The first volume followed an alphabetic sequence and didn't differentiate between characters, teams, locations or other categories. The alphabetical format was followed throughout except for the final issue (#26) which continued the alphabetical format for the first part of the issue (which were from character Wizard to Zyklon) and then filled in the rest of the issue with obscure characters that had been "missed" on the first edit (such as Captain X or Angel and the Ape) or characters that had risen to prominence in the previous months since the launch of the series (such as Guy Gardner or the 1000.) The alphabetical sequence for the series was also responsible for the sometimes strange selection of character highlighted on the covers. Some of these were obvious (Batman or Superman) whereas others were not so much so (Killer Frost or Solomon Grundy), which occurred simply because the characters appearing in certain issues was dependent on the alphabetic order, and not for any theme. Thus many of the issues had a collection of characters prominently featured who were of secondary importance to the mainstream continuity of DC Comics.
The layout for the series was generally that each character would have a full page dedicated to them, though on occasion half pages were used for minor characters, and more prominent characters (such as Superman) received two pages.

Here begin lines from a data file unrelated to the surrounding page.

Lemma deadline_unexpired t timeout :
  start <= t < start + span * ns_per_ms -> span <= timeout -> unexpired (deadline_at t timeout).
Proof. intros Ht Hs. unfold unexpired, deadline_at. destruct (_ <=? timeout); cbn; unfold ns_per_ms in *; lia. Qed.

Abbreviation up fd opts w := (mkConn fd opts false, w : W).

Section link.
Context (fd : Z) (opts : TcpConnectionOptions).

Lemma runs_deadline ph c tx rx w timeout (Q : Deadline -> TcpConnection * W -> Prop) :
  live ph (S c) fd tx rx w -> span <= timeout ->
  (forall d w', unexpired d -> live ph c fd tx rx w' -> Q d (up fd opts w')) ->
  runs (os (new_deadline timeout)) Q (up fd opts w).
Proof.
  intros [L T]%live_now Hs HQ. unfold os, on_os, new_deadline. runs_steps. apply HQ; [by apply deadline_unexpired|done].
Qed.

Lemma runs_Expired ph c tx rx w d (Q : bool -> TcpConnection * W -> Prop) :
  live ph (S c) fd tx rx w -> unexpired d -> (forall w', live ph c fd tx rx w' -> Q false (up fd opts w')) ->
  runs (os (Expired d)) Q (up fd opts w).
Proof.
  intros [L T]%live_now Hd HQ. unfold os, on_os, Expired. runs_steps.
  rewrite (proj2 (Z.leb_gt _ _)) by (unfold unexpired in Hd; cbn in *; lia). by apply HQ.
Qed.

Lemma runs_load_broken ph c tx rx w (Q : bool -> TcpConnection * W -> Prop) :
  live ph c fd tx rx w -> (forall w', live ph c fd tx rx w' -> Q false (up fd opts w')) ->
  runs load_broken Q (up fd opts w).
Proof.
  intros [E L]%live_interference HQ. unfold load_broken, os, on_os. runs_steps. cbn [fst snd set_world socket_fd_].
  rewrite E. runs_steps. by apply HQ.
Qed.

(** ** Exact reads and writes *)

(** A poll after an empty read announces data. *)
Lemma runs_PollReady c tx rx w d op completed target (Q : Status -> TcpConnection * W -> Prop) :
  (0 < fuel)%nat -> live Waiting (S c) fd tx rx w -> (forall w', live Announced c fd tx rx w' -> Q Ok (up fd opts w')) ->
  runs (PollReady fuel snd set_world (Some load_broken) fd POLLIN d op completed target false) Q (up fd opts w).
Proof.
  unfold PollReady. destruct fuel as [|n]; [lia|]. intros _ L HQ. cbn [poll_loop load_flag]. runs_steps. eapply runs_load_broken; [exact L|]. intros w1 L1. unfold on_os, PollTimeoutMilliseconds.
  runs_steps. destruct (live_now _ _ _ _ _ _ L1) as [L2 T2]. cbn [fst snd set_world].
  destruct (live_poll _ _ _ _ _ (poll_timeout_at (sk_now w1).1 d) L2) as (rev & Ep & E1 & E2 & L3). rewrite Ep. runs_steps.
  eapply runs_load_broken; [exact L3|]. intros w4 L4. rewrite (proj2 (Z.eqb_eq _ _) E1). cbn [negb].
  rewrite (proj2 (Z.eqb_neq _ _) E2). cbn [negb]. runs_steps. by apply HQ.
Qed.

Lemma runs_check_deadline (first : bool) ph c tx rx w d (Q : bool -> TcpConnection * W -> Prop) :
  live ph (S c) fd tx rx w -> unexpired d -> (forall w', live ph c fd tx rx w' -> Q false (up fd opts w')) ->
  runs (if first then mret false else os (Expired d)) Q (up fd opts w).
Proof.
  intros L Hd HQ. destruct first; [|by eapply runs_Expired]. runs_steps. apply HQ. eapply live_weaken, L. lia.
Qed.

(** Iterations left to read [p]; each looks at the clock at most twice. *)
Definition reads (ph : Phase) (p : bytes) : nat := (2 * length p + match ph with Flowing => 1 | _ => 0 end)%nat.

The series was also noteworthy for its letter column, or somewhat of a lack thereof. In the letter column for the series (which was written on the inside of the back cover - a space usually reserved for advertisements), the editors simply made notes concerning the characters that had been missed, and justified their omission, or made note that they would be included later when it was possible (and did not reference who had sent the letters). The editors also mentioned as much as possible an update on when the characters in that particular issue had most recently been seen. Notably many characters of some prominence were omitted from the original volume, while "update" characters were included in later editions (even though these characters were often background characters with little lasting impact - for instance the Justice League International Embassy staff.) The series is equally notable for its complete lack of advertisements.
The series was followed by various other updates:
These followup volumes became partially necessary because of the impact of the massive crossover of Crisis on Infinite Earths. The Who's Who series was planned in part to make sense of the massive multiverse which DC Comics had incorporated into its canon through the purchase of outside companies (including Fawcett Comics and Charlton Comics) many of which were previously dealt with as having populated their own "Earth" inside of the DC multiverse. There were additionally continuity problems to sort out dealing with the continued inclusion of golden age characters (many of whom were grouped on Earth-2), but the crossover event effectively changed a lot of the canon of the company in the process.
In 1990, a different format was taken, by adding individual Who's Who entries into ongoing series' annuals:
Other spin-off concepts were also introduced including Who's Who in Star Trek (as DC Comics had the comic book rights to Star Trek at the time) and Who's Who in The Legion of Super-Heroes.
The series was eventually relaunched in a different format in the series Who's Who in the DC Universe.